Phase III outlined steps for procuring and installing a edicated 50-gpd acid-recycling system for nitric acid dumps from stripping plate-out from the electroless nickel line. This acid-recycling system came on-line in April 1993. It is in the waste treatment area below the electroless nickel plating operations. At Pitney Bowes, proposals for capital projects, such as the three phased implementation of acid-recycling systems, require a strict financial review in addition to an environmental-impact review and a review of the impact on manufacturing. In terms of impact on manufacturing and operations, the project was required to streamline production and assure quality. In terms of an environmental review, the project was required to address the goals of the zero-discharge program as well as to better ensure worker safety. The financial review included the determination of the project's merit by calculating its internal rate of return and net present value. This was accomplished using a computer model. The following are benefits derived from the implementation of acid recycling at Pitney Bowes.
  • Savings from eliminated disposal costs and reduced inventory purchases are estimated to be $80,000 annually.

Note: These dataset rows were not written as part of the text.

(** * svcerr: structured service errors over gRPC status codes

    A shallow embedding of [src/err/err.go] (package [svcerr]) together with
    the parts of the Go libraries it calls: [fmt], [errors],
    [google.golang.org/grpc/codes] and [google.golang.org/grpc/status].

    Conventions.
    - A Go [string] is a byte sequence: Rocq's [string] (a list of [ascii]).
    - A [codes.Code] is a [uint32]: an [N]. The library stores it as an
      [int32] inside the status message and converts it back on every read;
      the two conversions cancel, so the embedding keeps the [uint32] value.
    - A Go [int] (the HTTP code) is a [Z].
    - A nilable pointer [*Status] is an [option].
    - A call that can panic (a method call on the nil [error] interface)
      returns [option]; [None] is the panic. *)

From Stdlib Require Import ZArith NArith String Ascii List DecimalString.
From stdpp Require Import base option list gmap strings.

Local Open Scope string_scope.

(** ** Package [unicode/utf8] *)

Module utf8.

(** The encoding of [RuneError] (U+FFFD), as [writeRune] emits it. *)
Definition RuneError : string :=
  String.String "239" (String.String "191" (String.String "189" EmptyString)).

Definition inRange (lo hi b : N) : bool := ((lo <=? b) && (b <=? hi))%N.

(** The [first] table with its [acceptRanges]: for a leading byte of a
    multi-byte sequence, the sequence length and the range accepted for the
    second byte. [None] is the class [xx] (an invalid leading byte). *)
Definition first (s0 : N) : option (nat * N * N) :=
  if inRange 194 223 s0 then Some (2, 128%N, 191%N)
  else if (s0 =? 224)%N then Some (3, 160%N, 191%N)
  else if inRange 225 236 s0 then Some (3, 128%N, 191%N)
  else if (s0 =? 237)%N then Some (3, 128%N, 159%N)
  else if inRange 238 239 s0 then Some (3, 128%N, 191%N)
  else if (s0 =? 240)%N then Some (4, 144%N, 191%N)
  else if inRange 241 243 s0 then Some (4, 128%N, 191%N)
  else if (s0 =? 244)%N then Some (4, 128%N, 143%N)
  else None.

(** [locb <= b <= hicb] *)
Definition isCont (c : ascii) : bool := inRange 128 191 (N_of_ascii c).

(** [DecodeRuneInString s] followed by re-encoding of the rune: the bytes of
    the rune and the number of bytes of [s] it took. The decoder accepts
    shortest-form encodings only, so a decoded rune re-encodes to the bytes
    it was read from; anything else is [RuneError] of width 1. *)
Definition DecodeRuneInString (s : string) : string * nat :=
  match s with
  | EmptyString => (RuneError, 0)
  | String.String c0 r0 =>
    if (N_of_ascii c0 <? 128)%N then (String.String c0 EmptyString, 1)
    else
      match first (N_of_ascii c0) with
      | None => (RuneError, 1)
      | Some (sz, lo, hi) =>
        if Nat.ltb (String.length s) sz then (RuneError, 1)
        else
          match r0 with
          | EmptyString => (RuneError, 1)
          | String.String c1 r1 =>
            if negb (inRange lo hi (N_of_ascii c1)) then (RuneError, 1)
            else if Nat.leb sz 2 then (String.String c0 (String.String c1 EmptyString), 2)
            else
              match r1 with
              | EmptyString => (RuneError, 1)
              | String.String c2 r2 =>
                if negb (isCont c2) then (RuneError, 1)
                else if Nat.leb sz 3
                then (String.String c0 (String.String c1 (String.String c2 EmptyString)), 3)
                else
                  match r2 with
                  | EmptyString => (RuneError, 1)
                  | String.String c3 _ =>
                    if negb (isCont c3) then (RuneError, 1)
                    else (String.String c0 (String.String c1
                            (String.String c2 (String.String c3 EmptyString))), 4)
                  end
              end
          end
      end
  end.

End utf8.

(** ** Package [fmt] *)

Module fmt.

Definition percentBangString : string := "%!".
Definition nilAngleString : string := "<nil>".
Definition missingString : string := "(MISSING)".
Definition badIndexString : string := "(BADINDEX)".
Definition noVerbString : string := "%!(NOVERB)".
Definition badWidthString : string := "%!(BADWIDTH)".
Definition badPrecString : string := "%!(BADPREC)".

Definition isDigit (c : ascii) : bool := utf8.inRange 48 57 (N_of_ascii c).

Definition isFlag (c : ascii) : bool :=
  (c =? "#")%char || (c =? "0")%char || (c =? "+")%char
  || (c =? "-")%char || (c =? " ")%char.

(** [tooLarge]: the parser gives up on numbers above 1e6. *)
Definition tooLarge (x : Z) : bool := ((1000000 <? x) || (x <? -1000000))%Z.

(** [parsenum(s, start, end)] on the slice [s[start:end]], given as [s]:
    the number, whether digits were read, and the bytes left unread. On
    overflow the Go function returns [end] as the new index: nothing is
    left. *)
Fixpoint parsenum_from (s : string) (num : Z) (isnum : bool) : Z * bool * string :=
  match s with
  | EmptyString => (num, isnum, EmptyString)
  | String.String c r =>
    if isDigit c then
      if tooLarge num then (0%Z, false, EmptyString)
      else parsenum_from r (num * 10 + (Z.of_N (N_of_ascii c) - 48))%Z true
    else (num, isnum, s)
  end.

Definition parsenum (s : string) : Z * bool * string := parsenum_from s 0%Z false.

(** The simple-flags loop at the head of a verb. With no operand left its
    fast path for lower-case verbs is never taken; the flags themselves only
    affect how an operand is laid out. *)
Fixpoint skipFlags (s : string) : string :=
  match s with
  | String.String c r => if isFlag c then skipFlags r else s
  | EmptyString => s
  end.

(** Splits at the first [']']: the bytes before it and the bytes after it. *)
Fixpoint splitBracket (s : string) : option (string * string) :=
  match s with
  | EmptyString => None
  | String.String c r =>
    if (c =? "]")%char then Some (EmptyString, r)
    else match splitBracket r with
         | Some (inner, rest) => Some (String.String c inner, rest)
         | None => None
         end
  end.

(** [parseArgNumber] on a slice that starts with ['[']: the bytes left after
    the index, and whether the index was well formed ([ok]). *)
Definition parseArgNumber (s : string) : string * bool :=
  match s with
  | EmptyString => (s, false)
  | String.String _ r =>
    if Nat.ltb (String.length s) 3 then (r, false)
    else
      match splitBracket r with
      | Some (inner, rest) =>
        let '(_, isnum, unread) := parsenum inner in
        (rest, isnum && Nat.eqb (String.length unread) 0)
      | None => (r, false)
      end
  end.

(** [argNumber] with [numArgs = 0]: the bytes left, [found], and whether an
    index was seen at all. No index is in range when there is no operand,
    so every index clears [goodArgNum]; the third component reports that. *)
Definition argNumber (s : string) : string * bool * bool :=
  match s with
  | String.String c _ =>
    if (c =? "[")%char
    then let '(rest, ok) := parseArgNumber s in (rest, ok, true)
    else (s, false, false)
  | EmptyString => (s, false, false)
  end.

Fixpoint drop (n : nat) (s : string) : string :=
  match n, s with
  | S n', String.String _ r => drop n' r
  | _, _ => s
  end.

(** The width of a verb: a star asks for an operand, and there is none;
    otherwise a number, which no output depends on. Gives the text written,
    the bytes left and [afterIndex]. *)
Definition width (s : string) (afterIndex : bool) : string * string * bool :=
  match s with
  | String.String c r =>
    if (c =? "*")%char then (badWidthString, r, false)
    else let '(_, _, r') := parsenum s in (EmptyString, r', afterIndex)
  | EmptyString => (EmptyString, EmptyString, afterIndex)
  end.

(** The number or star after the point of a precision. *)
Definition precisionValue (s : string) (afterIndex : bool) : string * string * bool :=
  match s with
  | String.String c r =>
    if (c =? "*")%char then (badPrecString, r, false)
    else let '(_, _, r') := parsenum s in (EmptyString, r', afterIndex)
  | EmptyString => (EmptyString, EmptyString, afterIndex)
  end.

(** The precision of a verb: the text written, the bytes left,
    [afterIndex], and whether an index was seen. A point opens a precision
    only when a byte follows it ([i+1 < end]); a point that ends the format
    is left to be read as the verb. *)
Definition precision (s : string) (afterIndex : bool)
  : string * string * bool * bool :=
  match s with
  | String.String c r =>
    if (c =? ".")%char && Nat.ltb 0 (String.length r) then
      let '(r1, afterIndex', bad) := argNumber r in
      let '(out, r2, afterIndex'') := precisionValue r1 afterIndex' in
      (out, r2, afterIndex'', bad)
    else (EmptyString, s, afterIndex, false)
  | EmptyString => (EmptyString, s, afterIndex, false)
  end.

(** The verb itself, once flags, index, width and precision are read:
    [bad] says that [goodArgNum] is false. With no operand every verb but
    the percent sign is reported. *)
Definition verbRune (s : string) (bad : bool) : string * string :=
  match s with
  | EmptyString => (noVerbString, EmptyString)
  | String.String c _ =>
    let '(v, size) :=
      if (N_of_ascii c <? 128)%N then (String.String c EmptyString, 1)
      else utf8.DecodeRuneInString s in
    let out :=
      if (c =? "%")%char then "%"
      else if bad then percentBangString +:+ v +:+ badIndexString
      else percentBangString +:+ v +:+ missingString in
    (out, drop size s)
  end.

(** One verb of [doPrintf], from the byte after ['%'], when the operand
    list is empty: the text written and the bytes of the format left. *)
Definition verb (s : string) : string * string :=
  let '(s1, afterIndex1, bad1) := argNumber (skipFlags s) in
  let '(outW, s2, afterIndex2) := width s1 afterIndex1 in
  let '(outP, s3, afterIndex3, bad2) := precision s2 afterIndex2 in
  let '(s4, bad3) :=
    if afterIndex3 then (s3, false)
    else let '(r, _, bad) := argNumber s3 in (r, bad) in
  let '(out, rest) := verbRune s4 (bad1 || bad2 || bad3) in
  (outW +:+ outP +:+ out, rest).

(** [doPrintf(format, a)] with [a] empty. The index [i] of the Go loop only
    moves forward; [skip] counts the bytes after the current one that the
    last verb has taken already. *)
Fixpoint doPrintf (skip : nat) (format : string) : string :=
  match format with
  | EmptyString => EmptyString
  | String.String c r =>
    match skip with
    | S k => doPrintf k r
    | O =>
      if (c =? "%")%char
      then let '(out, rest) := verb r in
           out +:+ doPrintf (String.length r - String.length rest) r
      else String.String c (doPrintf 0 r)
    end
  end.

(** [fmt.Sprintf(format)] with no operands. *)
Definition Sprintf0 (format : string) : string := doPrintf 0 format.

Fixpoint join (sep : string) (l : list string) : string :=
  match l with
  | [] => EmptyString
  | [x] => x
  | x :: rest => x +:+ sep +:+ join sep rest
  end.

(** [fmt.Sprintf("%s", v)] for a slice [v] of interface values whose
    elements are rendered by their [Error] or [String] method ([elems] are
    those renderings): brackets around the elements, a space between. *)
Definition Sprintf_s_slice (elems : list string) : string :=
  "[" +:+ join " " elems +:+ "]".

End fmt.

(** ** Package [google.golang.org/grpc/codes] *)

Module codes.

(** [type Code uint32] *)
Definition Code : Type := N.

Definition OK : Code := 0%N.
Definition Canceled : Code := 1%N.
Definition Unknown : Code := 2%N.
Definition InvalidArgument : Code := 3%N.
Definition DeadlineExceeded : Code := 4%N.
Definition NotFound : Code := 5%N.
Definition AlreadyExists : Code := 6%N.
Definition PermissionDenied : Code := 7%N.
Definition ResourceExhausted : Code := 8%N.
Definition FailedPrecondition : Code := 9%N.
Definition Aborted : Code := 10%N.
Definition OutOfRange : Code := 11%N.
Definition Unimplemented : Code := 12%N.
Definition Internal : Code := 13%N.
Definition Unavailable : Code := 14%N.
Definition DataLoss : Code := 15%N.
Definition Unauthenticated : Code := 16%N.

  • Elimination of production downtime associated with the dumping and recharging of acid baths.
  • Elimination of direct operator contact with dangerous chemicals.
  • Automatic operation, 24 hrs per day, seven days a week, with minimal operation costs.
  • Improved process control, improved quality and waste minimization.
Diffusion dialysis for acid recycling has reduced acid purchases by up to 95 pct. The process eliminates or lessens neutralization or hazardous waste hauling costs and the related liability. Toxic chemical use is reduced, and the required reporting and handling of hazardous material and associated labor is reduced. Consistent bath strength yields greater product uniformity and better quality. The process helped Pitney Bowes improve quality as well as its economic performance.